Publications on structures of macromolecules under high pressure determined by X-ray crystallography were limited until recently to two small monomeric proteins, hen egg-white lysozyme at 1 kbar (Kundrot and Richards, 1987) and sperm whale myoglobin at 1.5 kbar (Urayama et al., 2002). These studies were performed with a polycrystalline beryllium cell. Technical limitations were the low pressure limit (2 kbar), the lack of optical survey and noisy diffraction patterns due to scattering of X-rays by beryllium.
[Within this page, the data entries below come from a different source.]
Lemma tail_in_range st chain : inv_at cap st chain → tail (s_excl st) ≤ cap.
Proof.
  intros Hinv. apply (inv_range _ _ _ Hinv).
  apply (list_elem_of_lookup_2 _ 0), (inv_tail _ _ _ Hinv).
Qed.

Lemma pop_step_done st pc :
  inv cap st → s_popper st = Some (Popping pc) →
  ∃ r, pop_step cap pc (s_excl st) (s_sh st) = Done r.
Proof.
  intros [chain Hinv] Hpp. pose proof (inv_popper _ _ _ Hinv) as Hpop.
  destruct (slot_load_in_range (s_sh st) _ (inv_len _ _ _ Hinv) (tail_in_range _ _ Hinv)) as [n Hn].
  unfold popper_ok in Hpop. rewrite Hpp in Hpop. destruct pc as [|t|t|t]; cbn [pop_step].
  - rewrite Hn. cbn. case_decide; [|rewrite bool_decide_true by done; cbn]; case_decide; by eexists.
  - destruct Hpop as (_ & -> & Hne). rewrite Hn. cbn. rewrite bool_decide_true by done.
    cbn. case_decide; by eexists.
  - case_decide; by eexists.
  - destruct Hpop as (_ & -> & _). rewrite Hn. cbn. case_decide; by eexists.
Qed.

(** *** A pop that runs alone *)

(** A quiescent state: nobody pushes and nobody pops. *)
Definition quiescent (st : sys) : Prop := s_pushers st = ∅ ∧ s_popper st = None.

Definition map_of (st : sys) : SyncSlotMap := mkSlotMap (s_excl st) (s_sh st).

(** The accesses of a push that nothing interrupts. *)
Lemma push_run_accesses fuel i sh sh' :
  push_run fuel (PushStore i) sh = Done sh' →
  ∃ sh1, push_step (PushStore i) sh = Done (sh1, Some (PushSwap i)) ∧
         push_step (PushLink (head sh1) i) (mkShared i (slots sh1)) = Done (sh', None).
Proof.
  destruct fuel as [|[|[|fuel]]]; cbn; [done|destruct (slot_store _ _ sh); cbn; done..|].
  destruct (slot_store i _ sh) as [sh1| |]; cbn; [|done..].
  intros Hrun. exists sh1. split; [done|].
  destruct (slot_store (head sh1) i _) as [sh2| |]; cbn in *; [|done..].
  by injection Hrun as ->.
Qed.

(** A push that nothing interrupts, as steps of the system. *)
Lemma push_steps fuel st i sh :
  s_pushers st !! i = Some (PushStore i) → push_run fuel (PushStore i) (s_sh st) = Done sh →
  rtc (sys_step cap) st
    (mkSys (s_excl st) sh (delete i (s_pushers st)) (s_popper st)
       (s_pushed st ++ enqueued cap (PushSwap i)) (s_popped st)).
Proof.
  intros Hi (sh1 & H1 & H2)%push_run_accesses.
  destruct st as [e sh0 ps pp pushed popped]. cbn [s_pushers s_sh] in *.
  eapply rtc_l; [eapply (step_push _ _ i); [exact Hi|exact H1]|].
  unfold after_push. cbn [s_excl s_pushers s_popper s_pushed s_popped enqueued].
  rewrite app_nil_r. eapply rtc_l; [eapply (step_push _ _ i); [apply lookup_insert_eq|done]|].
  unfold after_push. cbn [s_excl s_pushers s_popper s_pushed s_popped]. rewrite insert_insert_eq.
  eapply rtc_l; [eapply (step_push _ _ i); [apply lookup_insert_eq|exact H2]|].
  unfold after_push. cbn [s_excl s_pushers s_popper s_pushed s_popped].
  change (enqueued cap (PushLink _ i)) with (@nil nat). by rewrite delete_insert_eq, app_nil_r.
Qed.

Lemma stub_push_steps fuel st t sh :
  s_popper st = Some (PushingStub t) → s_pushers st = {[cap := PushStore cap]} →
  push_run fuel (PushStore cap) (s_sh st) = Done sh →
  rtc (sys_step cap) st
    (mkSys (s_excl st) sh ∅ (Some (Popping (PopPushed t))) (s_pushed st) (s_popped st)).
Proof.
  intros Hpp Hps Hrun. destruct st as [e sh0 ps pp pushed popped]. cbn in Hpp, Hps. subst.
  eapply rtc_r; [eapply (push_steps fuel _ cap); [apply lookup_singleton_eq|exact Hrun]|].
  cbn. rewrite delete_singleton_eq, decide_True, app_nil_r by done.
  by refine (step_pop_pushed cap (mkSys e sh ∅ (Some (PushingStub t)) pushed popped) t _ _).
Qed.

(** A whole push from a state where the index may be pushed. *)
Lemma push_index_steps fuel st i sh :
  i < cap → s_pushers st !! i = None → i ∉ queue st →
  push_run fuel (PushStore i) (s_sh st) = Done sh →
  rtc (sys_step cap) st
    (mkSys (s_excl st) sh (s_pushers st) (s_popper st) (s_pushed st ++ [i]) (s_popped st)).
Proof.
  intros Hi Hn Hq Hrun. eapply rtc_l; [by apply (step_push_begin _ _ i)|].
  etrans; [eapply (push_steps fuel _ i); [apply lookup_insert_eq|exact Hrun]|].
  cbn. rewrite delete_insert_id by done. by rewrite decide_False by lia.
Qed.

(** Only the look at [head] starts the push of the stub; it keeps [tail]. *)
Lemma pop_step_push pc e e' sh t : pop_step cap pc e sh = Done (e', PopPush t) → e' = e.
Proof.
  destruct pc as [|t'|t'|t']; cbn [pop_step].
  - destruct (slot_load sh (tail e)); cbn [mbind outcome_bind]; [|done..].
    repeat case_decide; cbn; try done. all: by destruct (bool_decide _).
  - destruct (slot_load sh t'); cbn [mbind outcome_bind]; [|done..].
    case_decide; cbn; [by destruct (bool_decide _)|done].
  - case_decide; [done|]. by intros [= ->].
  - destruct (slot_load sh t'); cbn [mbind outcome_bind]; [|done..]. by case_decide.
Qed.

(** [pop_run] is an execution of the system. *)
Lemma pop_run_steps fuel pc st r m :
  s_popper st = Some (Popping pc) → s_pushers st = ∅ →
  pop_run fuel cap pc (map_of st) = Done (r, m) →
  ∃ st', rtc (sys_step cap) st st' ∧ quiescent st' ∧ map_of st' = m ∧
         s_pushed st' = s_pushed st ∧ s_popped st' = s_popped st ++ dequeued r.
Proof.
  revert pc st. induction fuel as [|fuel IH]; [done|]. intros pc st Hpp Hps Hrun.
  cbn [pop_run map_of exclusive shared] in Hrun.
  apply outcome_bind_done in Hrun as ([e next] & Hs & Hrun).
  pose proof (step_pop cap _ _ _ _ Hpp Hs) as Hstep. destruct next as [pc'|t|r']; cbn in Hstep.
  - destruct (IH pc' (after_pop cap e (PopAt pc') st) eq_refl Hps Hrun) as (st' & Hsteps & ?).
    exists st'. split; [by eapply rtc_l|done].
  - apply outcome_bind_done in Hrun as (sh & Hpush & Hrun).
    assert (e = s_excl st) as ->.
    { by apply pop_step_push in Hs. }
    rewrite Hps in Hstep.
    pose proof (stub_push_steps fuel (after_pop cap (s_excl st) (PopPush t) st) t sh eq_refl
      ltac:(cbn; by rewrite Hps) Hpush) as Hsteps.
    destruct (IH (PopPushed t) (mkSys (s_excl st) sh ∅ (Some (Popping (PopPushed t)))
      (s_pushed st) (s_popped st)) eq_refl eq_refl Hrun) as (st' & Hsteps' & ?).
    cbn in Hsteps. rewrite Hps in Hsteps.
    exists st'. split; [|done]. eapply rtc_l; [exact Hstep|]. by etrans.
  - injection Hrun as <- <-. eexists. split; [by apply rtc_once|]. done.
Qed.

(** When nothing is in flight every link is in memory. *)
Lemma quiescent_link st chain a b :
  inv_at cap st chain → s_pushers st = ∅ → adjacent chain a b →
  slots (s_sh st) !! a = Some b ∧ b ≤ cap.
Proof.
  intros Hinv Hps Hab. split.
  - destruct (inv_links _ _ _ Hinv a b Hab) as [[? _]|[_ Hb]]; [done|].
    by rewrite Hps, lookup_empty in Hb.
  - apply (inv_range _ _ _ Hinv). by apply adjacent_elem in Hab as [_ ?].
Qed.

(** The push of the stub behind the only node makes that node ready. *)
Lemma pop_stub_alone sh e t :
  length (slots sh) = S cap → t < cap → head sh = t →
  ∃ m, pop_stub cap t e sh = Done (ReadySlot_Ready t, m).
Proof.
  intros Hlen Ht Hh. unfold pop_stub, SyncSlotMapShared_push.
  rewrite decide_False by (intros Hn; done).
  rewrite slot_store_spec by lia. cbn [mbind outcome_bind head_swap head slots].
  rewrite Hh, slot_store_spec by (cbn; rewrite length_insert; lia).
  cbn [mbind outcome_bind head slots]. unfold slot_load. cbn [slots].
  rewrite list_lookup_insert_eq by (rewrite length_insert; lia).
  cbn [unwrap mbind outcome_bind]. rewrite decide_True by lia. by eexists.
Qed.

(** From a node that is not the stub, [pop] returns it. *)
Lemma pop_next_quiescent st chain k t rest e :
  inv_at cap st chain → s_pushers st = ∅ → drop k chain = t :: rest → t ≠ cap →
  ∃ m, (next ← slot_load (s_sh st) t; pop_next cap t next e (s_sh st)) =
       Done (ReadySlot_Ready t, m).
Proof.
  intros Hinv Hps Hdrop Hne. unfold slot_load, pop_next.
  pose proof (lookup_drop chain k) as Hlk. rewrite Hdrop in Hlk.
  pose proof (Hlk 0) as Ht. cbn in Ht. rewrite Nat.add_0_r in Ht.
  destruct rest as [|u rest].
  - assert (head (s_sh st) = t) as Hh.
    { pose proof (inv_head _ _ _ Hinv) as Hh. rewrite <- (take_drop k chain), Hdrop, last_snoc in Hh.
      by injection Hh. }
    pose proof (inv_last _ _ _ Hinv) as Hl. rewrite Hh in Hl. rewrite Hl.
    cbn [unwrap mbind outcome_bind]. rewrite decide_False by (unfold no_next; lia).
    apply pop_stub_alone; [apply (inv_len _ _ _ Hinv)| |done].
    pose proof (inv_range _ _ _ Hinv t). apply Nat.le_neq. split; [|done].
    apply H. by eapply list_elem_of_lookup_2.
  - pose proof (Hlk 1) as Hu. cbn in Hu. rewrite Nat.add_1_r in Hu.
    destruct (quiescent_link st chain t u Hinv Hps) as [-> Hle]; [by exists k|].
    cbn [unwrap mbind outcome_bind]. rewrite decide_True, bool_decide_true by done. by eexists.
Qed.

Lemma pop_quiescent st :
  inv cap st → s_pushers st = ∅ →
  ∃ m, SyncSlotMapLock_pop (map_of st) =
       Done (match queue st with [] => ReadySlot_None | t :: _ => ReadySlot_Ready t end, m).
Proof.
  intros [chain Hinv] Hps. rewrite (queue_chain _ _ Hinv).
  unfold SyncSlotMapLock_pop. cbn [map_of shared exclusive].
  rewrite (inv_len _ _ _ Hinv). cbn [unwrap mbind outcome_bind].
  pose proof (inv_tail _ _ _ Hinv) as Ht. destruct chain as [|t rest]; [done|]. injection Ht as Ht.
  rewrite <- Ht. destruct (decide (t = cap)) as [->|Hne].
  - rewrite filter_cons_False by auto. destruct rest as [|u rest].
    + pose proof (inv_last _ _ _ Hinv) as Hl. pose proof (inv_head _ _ _ Hinv) as [= Hh].
      unfold slot_load. rewrite Hh, Hl. cbn [unwrap mbind outcome_bind].
      rewrite decide_True by (unfold no_next; lia). by eexists.
    + destruct (quiescent_link st _ cap u Hinv Hps) as [Hs Hle]; [by exists 0|].
      assert (slot_load (s_sh st) cap = Done u) as -> by (unfold slot_load; by rewrite Hs).
      cbn [mbind outcome_bind].
      rewrite decide_False by lia.
      assert (u ≠ cap) by (by eapply stub_once).
      rewrite filter_front by done. by eapply (pop_next_quiescent st _ 1).
  - rewrite filter_front by done.
    destruct (pop_next_quiescent st _ 0 t rest (s_excl st) Hinv Hps) as [m Hm]; [done..|].
    exists m. rewrite <- Hm. destruct (slot_load (s_sh st) t); cbn [mbind outcome_bind]; done.
Qed.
Using the high pressure beamline ID30 at the ESRF, we achieved a technical breakthrough by the combination of a diamond anvil cell, ultra-short wavelength X-rays from undulators and a large imaging plate. The field of high-pressure macromolecular crystallography was extended both for the accessible pressure range (increased by nearly one order of magnitude) and data quality. Results obtained on tetragonal hen egg-white lysozyme crystals (tHEWL) at 7.0 kbar demonstrate that high quality diffraction data can be obtained under high pressure. In the case of tHEWL, data at 1.6 A resolution were measured on two crystals. The structure was redetermined at high pressure and refined. A detailed comparison between the 1.6 A structures at normal and high pressure is given. Another protein is under study, (Cu,Zn) superoxide dismutase (SOD). Good orthorhombic crystals were preserved beyond 12 kbar, which is noteworthy as the functional unit of SOD is a dimer. Data collection at 9 kbar is in progress. The following step is a preliminary study of cowpea mosaic virus crystal (CPMV), the first example of crystallized macromolecular assembly studied at high pressure. Oscillation pictures of a cubic crystal of CPMV were recorded at several pressures up to 4.4 kbar. The initial crystal (space group P23 at 1 bar, preserved at 1.1 and 2.0 kbar) was disordered and diffracted to low resolution. At 3.3 kbar, a highly ordered I23 crystal was obtained, which diffracts to 2.6 A resolution with high signal-to-noise ratio. At 4.4 kbar, the crystal no longer diffracted.